The BrainsGate treatment, however, hit a stumbling block when the device’s pivotal trial failed to meet its primary endpoint. The research, published in 2019 in The Lancet, showed that the neurostimulator is likely to improve functional outcomes in patients, but the results were not statistically significant.

In documents released ahead of Friday’s meeting, the FDA highlighted several concerns about the study, including an imbalance between treatment groups that occurred when investigators failed to implant the device in some patients as well. only inaccuracies found in a model used to evaluate the results of the study.

The FDA has expressed unease with the significant changes made to the study design and the device itself at the end of the research. Most of the changes were implemented in the final year of the study after more than 1,000 patients were randomized, the agency noted.

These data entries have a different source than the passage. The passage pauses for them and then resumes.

(** * cabbage.tasks: Task, TaskManager and the configuration of jobs

    A shallow embedding of [cabbage/tasks.py] and a verification of its
    specification.  Python objects that are mutated in place (the
    [TaskManager] registry, the job store) live in an explicit [World];
    methods are computations in a state-and-exception monad over it. *)

From Stdlib Require Import ZArith String Ascii List Lia Bool.
From stdpp Require Import gmap strings list fin_maps functions.

Set Warnings "-register-all,-clear-no-such-hyp".
Local Open Scope string_scope.
Local Open Scope list_scope.
Local Open Scope Z_scope.

(** ** Exceptions and outcomes *)

(** The exception classes the module can see.  [PyException] stands for
    any other class (the store's own errors, a work unit's failure). *)
Inductive Exn : Type :=
| ValueError (msg : string)
| TypeError (msg : string)
| OverflowError (msg : string)
| PyException (cls msg : string).

Inductive Outcome (A : Type) : Type :=
| Returned (a : A)
| Raised (e : Exn).
Arguments Returned {A} a.
Arguments Raised {A} e.

(** ** JSON payloads *)

(** Modelled from the spec: [types.JSONValue] and [types.JSONDict]
    ([cabbage/types.py] is not part of the sources at hand).  The spec
    lists string, number, boolean, null, array and nested map; numbers are
    kept to the integers, the module never looks inside a payload. *)
Inductive JSONValue : Type :=
| JNull
| JBool (b : bool)
| JNumber (n : Z)
| JString (s : string)
| JArray (items : list JSONValue)
| JObject (fields : list (string * JSONValue)).

Abbreviation JSONDict := (gmap string JSONValue).

(** ** Dates and times *)

Module datetime.

(** A model of the standard [datetime] module under the third-party
    library [pendulum], as far as [Task.configure] needs it.  Aware
    datetimes are compared as instants, so a datetime is an instant,
    counted in microseconds from 0001-01-01T00:00:00 UTC; the civil
    calendar is the proleptic Gregorian one. *)

Definition US_PER_SECOND : Z := 1000000.
Definition US_PER_MINUTE : Z := 60 * US_PER_SECOND.
Definition US_PER_HOUR : Z := 60 * US_PER_MINUTE.
Definition US_PER_DAY : Z := 24 * US_PER_HOUR.

Definition MINYEAR : Z := 1.
Definition MAXYEAR : Z := 9999.
(** [date.max.toordinal()] *)
Definition MAXORDINAL : Z := 3652059.

Definition is_leap (year : Z) : bool :=
  (year mod 4 =? 0) && (negb (year mod 100 =? 0) || (year mod 400 =? 0)).

Definition DAYS_IN_MONTH : list Z :=
  [-1; 31; 28; 31; 30; 31; 30; 31; 31; 30; 31; 30; 31].

Definition DAYS_BEFORE_MONTH : list Z :=
  [-1; 0; 31; 59; 90; 120; 151; 181; 212; 243; 273; 304; 334].

Definition days_before_year (year : Z) : Z :=
  let y := year - 1 in
  y * 365 + y / 4 - y / 100 + y / 400.

Definition days_in_month (year month : Z) : Z :=
  if (month =? 2) && is_leap year then 29
  else nth (Z.to_nat month) DAYS_IN_MONTH 0.

Definition days_before_month (year month : Z) : Z :=
  nth (Z.to_nat month) DAYS_BEFORE_MONTH 0
  + (if (month >? 2) && is_leap year then 1 else 0).

(** year, month, day -> ordinal, 0001-01-01 being day 1 *)
Definition ymd2ord (year month day : Z) : Z :=
  days_before_year year + days_before_month year month + day.

Definition DI400Y : Z := 146097.
Definition DI100Y : Z := 36524.
Definition DI4Y : Z := 1461.

(** ordinal -> (year, month, day) *)
Definition ord2ymd (n : Z) : Z * Z * Z :=
  let n := n - 1 in
  let n400 := n / DI400Y in
  let n := n mod DI400Y in
  let year := n400 * 400 + 1 in
  let n100 := n / DI100Y in
  let n := n mod DI100Y in
  let n4 := n / DI4Y in
  let n := n mod DI4Y in
  let n1 := n / 365 in
  let n := n mod 365 in
  let year := year + n100 * 100 + n4 * 4 + n1 in
  if (n1 =? 4) || (n100 =? 4) then (year - 1, 12, 31)
  else
    let leapyear := (n1 =? 3) && (negb (n4 =? 24) || (n100 =? 3)) in
    let month := Z.shiftr (n + 50) 5 in
    let preceding :=
      nth (Z.to_nat month) DAYS_BEFORE_MONTH 0
      + (if (month >? 2) && leapyear then 1 else 0) in
    let '(month, preceding) :=
      if preceding >? n then
        (month - 1,
         preceding
         - (nth (Z.to_nat (month - 1)) DAYS_IN_MONTH 0
            + (if (month - 1 =? 2) && leapyear then 1 else 0)))
      else (month, preceding) in
    (year, month, n - preceding + 1).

“A change in design and clinical use during a study can affect efficacy and safety,” the FDA said. The agency also said it was concerned that the risks associated with the implantation may have been under-represented in clinical studies.

It was the late changes to the trial design that most troubled many of the panelists. They said they would have liked to see stronger evidence of effectiveness, and some have called for a follow-up study. “It’s a little disturbing that it’s not more robust,” said Earl Ray Dorsey, a panel member from the University of Rochester.

The FDA will now consider the advisory group’s comments before deciding on next steps. The agency often seeks advice from its advisory committees, but is not required to do so.